Since then, the very few times I have cheated, I’ve either worn a condom or been too drunk to finish the job. And the only clothing I’ve inadvertently cum on has usually been my own while masturbating. Then George W. Bush happened. And the whole world turned silly real fast. Here was a guy that only had to do one thing to be perceived as a better president than Clinton: don’t cum on anyone’s clothing. To my knowledge, he’s achieved that so far, opting to piss on the world instead of cum, but that’s a whole other essay, book and blog that I’m not ready to tackle right now.

Anyways, as a result of Bush’s global tomfoolery, Hilary Clinton is making a run for president. And because history allows us, I’m going to make a rush division among the candidates: Hilary Clinton is the only presidential candidate I’ve known to publicly be attached to, for lack of a better word, a cum-stain.

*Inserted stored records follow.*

(* ===== verification/SigThreads.v ===== *)
(** * signalfd-test.c: its threads, by pthreads or by clone, and the start of main

    The program is compiled with one of two sets of thread functions (USE_PTHREAD); both
    are modelled over the calls they make, each as an instance of the interface [Threads]
    that [xthread_new] and the tests use.  [SignalProcs] has the tests over their
    promise: a thread or 0, and the wait for it. *)
From Stdlib Require Import ZArith Lia Bool.
From stdpp Require Import base tactics list.
From S2P Require Import Prelude Exits SignalFd Trace.

(** [Pthread_create] is followed by [Created], the value of the cell [tid]; [Clone] has the
    address of the stack. *)
Inductive call :=
| Pthread_create (proc data : Z) | Created | Pthread_join (tid : Z)
| Malloc (size : Z) | Clone (proc stack flags data : Z) | Waitpid (pid options : Z)
| Gettid | Tkill (tid sig : Z) | Perror
| Setvbuf (fd : Z) | Signal (sig : Z) | Sigprocmask_block (without : Z) | Print_real_signal (sig : Z).

Definition THREAD_STK_SIZE : Z := 1024 * 64.
Definition CLONE_FLAGS : Z := 512 + 1024 + 2048 + 256 + 17.   (* FS, FILES, SIGHAND, VM and SIGCHLD *)
Definition WALL : Z := 1073741824.

(** ** The interface *)
Class Threads (K : Type) := {
  thread_new : Z -> Z -> E K Z;      (* proc, data; the thread or 0 *)
  thread_wait : Z -> E K Z;          (* 0 or -1 *)
  thread_id : E K Z
}.

Section wrapper.
Context {K : Type} `{!Threads K}.

Definition xthread_new (proc data : Z) : E K Z :=
  tid <~ thread_new proc data;
  if tid =? 0 then e_exit 1 else e_ret tid.
End wrapper.

Section calls.
Context {K : Type} `{!Os call K}.

Definition gettid : E K Z := sys Gettid.
Definition tkill (tid sig : Z) : E K Z := sys (Tkill tid sig).

(** ** With USE_PTHREAD *)
Definition pthread_new (proc data : Z) : E K Z :=
  r <~ sys (Pthread_create proc data);
  if negb (r =? 0) then _ <~ sys Perror; e_ret 0 else
  tid <~ sys Created; e_ret tid.

Definition pthread_wait (tid : Z) : E K Z :=
  r <~ sys (Pthread_join tid);
  if negb (r =? 0) then _ <~ sys Perror; e_ret (-1) else e_ret 0.

Definition pthread_id : E K Z := gettid.

(** ** Without: the result of malloc is not looked at. *)
Definition clone_new (proc data : Z) : E K Z :=
  stk <~ sys (Malloc THREAD_STK_SIZE);
  tid <~ sys (Clone proc (stk + THREAD_STK_SIZE - 8) CLONE_FLAGS data);
  if tid <? 0 then _ <~ sys Perror; e_ret 0 else e_ret tid.

Definition clone_wait (tid : Z) : E K Z :=
  r <~ sys (Waitpid tid WALL);
  if negb (r =? tid) then _ <~ sys Perror; e_ret (-1) else e_ret 0.

Definition clone_id : E K Z := gettid.

Definition pthreads : Threads K := {| thread_new := pthread_new; thread_wait := pthread_wait; thread_id := pthread_id |}.
Definition clones : Threads K := {| thread_new := clone_new; thread_wait := clone_wait; thread_id := clone_id |}.

(** ** The handler, and main up to its first descriptor *)
Definition dummy_sig (sig : Z) : E K unit := _ <~ sys (Print_real_signal sig); e_ret tt.

Definition prepare : E K unit :=
  _ <~ sys (Setvbuf 1); _ <~ sys (Setvbuf 2);
  _ <~ sys (Signal TEST_SIG);
  _ <~ sys (Sigprocmask_block SIGINT); e_ret tt.
End calls.

(** ** What both promise *)

(** The threads there are: those made and not yet waited for, in the order of their making. *)
Definition made (e : call * Z) : option Z :=
  match e with
  | (Created, tid) => Some tid
  | (Clone _ _ _ _, tid) => if tid <? 0 then None else Some tid
  | _ => None
  end.
Definition waited (e : call * Z) : option Z :=
  match e with
  | (Pthread_join tid, r) => if r =? 0 then Some tid else None
  | (Waitpid tid _, r) => if r =? tid then Some tid else None
  | _ => None
  end.

Section promise.
Context (answers : trace call -> call -> Z).
#[local] Instance sig_os : Os call (trace call) := tracing answers.

(** What a program may rely on: a thread that is not 0 was made and is the only one made,
    the program ends without one, and 0 is the result of the wait exactly when the thread
    was waited for. *)
Record promises (T : Threads (trace call)) : Prop := mk_promises {
  pr_new proc data t : adds t (xthread_new (Threads0 := T) proc data) (fun r u =>
    (exists tid, r = inr tid /\ tid <> 0 /\ omap made u = [tid]) \/
    (r = inl 1 /\ Forall (fun tid => tid = 0) (omap made u)));
  pr_wait tid t : adds t (thread_wait (Threads := T) tid) (fun r u =>
    (r = inr 0 /\ omap waited u = [tid]) \/ (r = inr (-1) /\ omap waited u = []))
}.

Lemma xthread_new_promise (T : Threads (trace call)) proc data t :
  adds t (thread_new (Threads := T) proc data) (fun r u => exists tid, r = inr tid /\
    (omap made u = [tid] \/ tid = 0 /\ omap made u = [])) ->
  adds t (xthread_new (Threads0 := T) proc data) (fun r u =>
    (exists tid, r = inr tid /\ tid <> 0 /\ omap made u = [tid]) \/
    (r = inl 1 /\ Forall (fun tid => tid = 0) (omap made u))).
Proof.
  intros Hn. eapply adds_bind; [exact Hn|by intros code u (? & [=] & _)|].
  intros tid u (? & [= <-] & Hm). destruct (Z.eqb_spec tid 0) as [->|H0].
  - apply adds_exit. right. split; [done|]. rewrite app_nil_r. destruct Hm as [->|[_ ->]]; by repeat constructor.
  - apply adds_ret. left. exists tid. rewrite app_nil_r. by destruct Hm as [Hm|[? _]].
Qed.
End promise.

(** Both sets of functions keep the promise, whatever the system answers. *)
Theorem thread_functions_agree answers :
  promises (pthreads (Os0 := tracing answers)) /\ promises (clones (Os0 := tracing answers)).
Proof.
  split; split; intros.
  - apply xthread_new_promise. apply adds_sys. intros r. destruct (r =? 0); cbn [negb].
    + apply adds_sys. intros tid. apply adds_ret. exists tid. by split; [|left].
    + apply adds_sys. intros e. apply adds_ret. exists 0. by split; [|right].
  - apply adds_sys. intros r. destruct (Z.eqb_spec r 0) as [->|Hr]; cbn [negb].
    + apply adds_ret. by left.
    + apply adds_sys. intros e. apply adds_ret. right. split; [done|]. cbn. by rewrite (proj2 (Z.eqb_neq r 0)).
  - apply xthread_new_promise. apply adds_sys. intros stk. apply adds_sys. intros tid. destruct (tid <? 0) eqn:Ht.
    + apply adds_sys. intros e. apply adds_ret. exists 0. split; [done|]. right. split; [done|]. cbn. by rewrite Ht.
    + apply adds_ret. exists tid. split; [done|]. left. cbn. by rewrite Ht.
  - apply adds_sys. intros r. destruct (Z.eqb_spec r tid) as [->|Hr]; cbn [negb].
    + apply adds_ret. left. split; [done|]. cbn. by rewrite Z.eqb_refl.
    + apply adds_sys. intros e. apply adds_ret. right. split; [done|]. cbn. by rewrite (proj2 (Z.eqb_neq r tid)).
Qed.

Does this make her better than Barack Obama or John McCain, two people who have probably cum quite a bit between themselves? I don’t know, and to be frank, the idea of any presidential candidate masturbating grosses me out. But it does raise a larger question. If candidates are expected to come clean on any drug experimentation, then shouldn’t it be the same for their masturbatory habits? Everyone’s done it, right? Should we just assume that all three masturbate? (An aside: I would much rather have a masturbating president than a non-masturbating president. I just don’t wanna know about it.)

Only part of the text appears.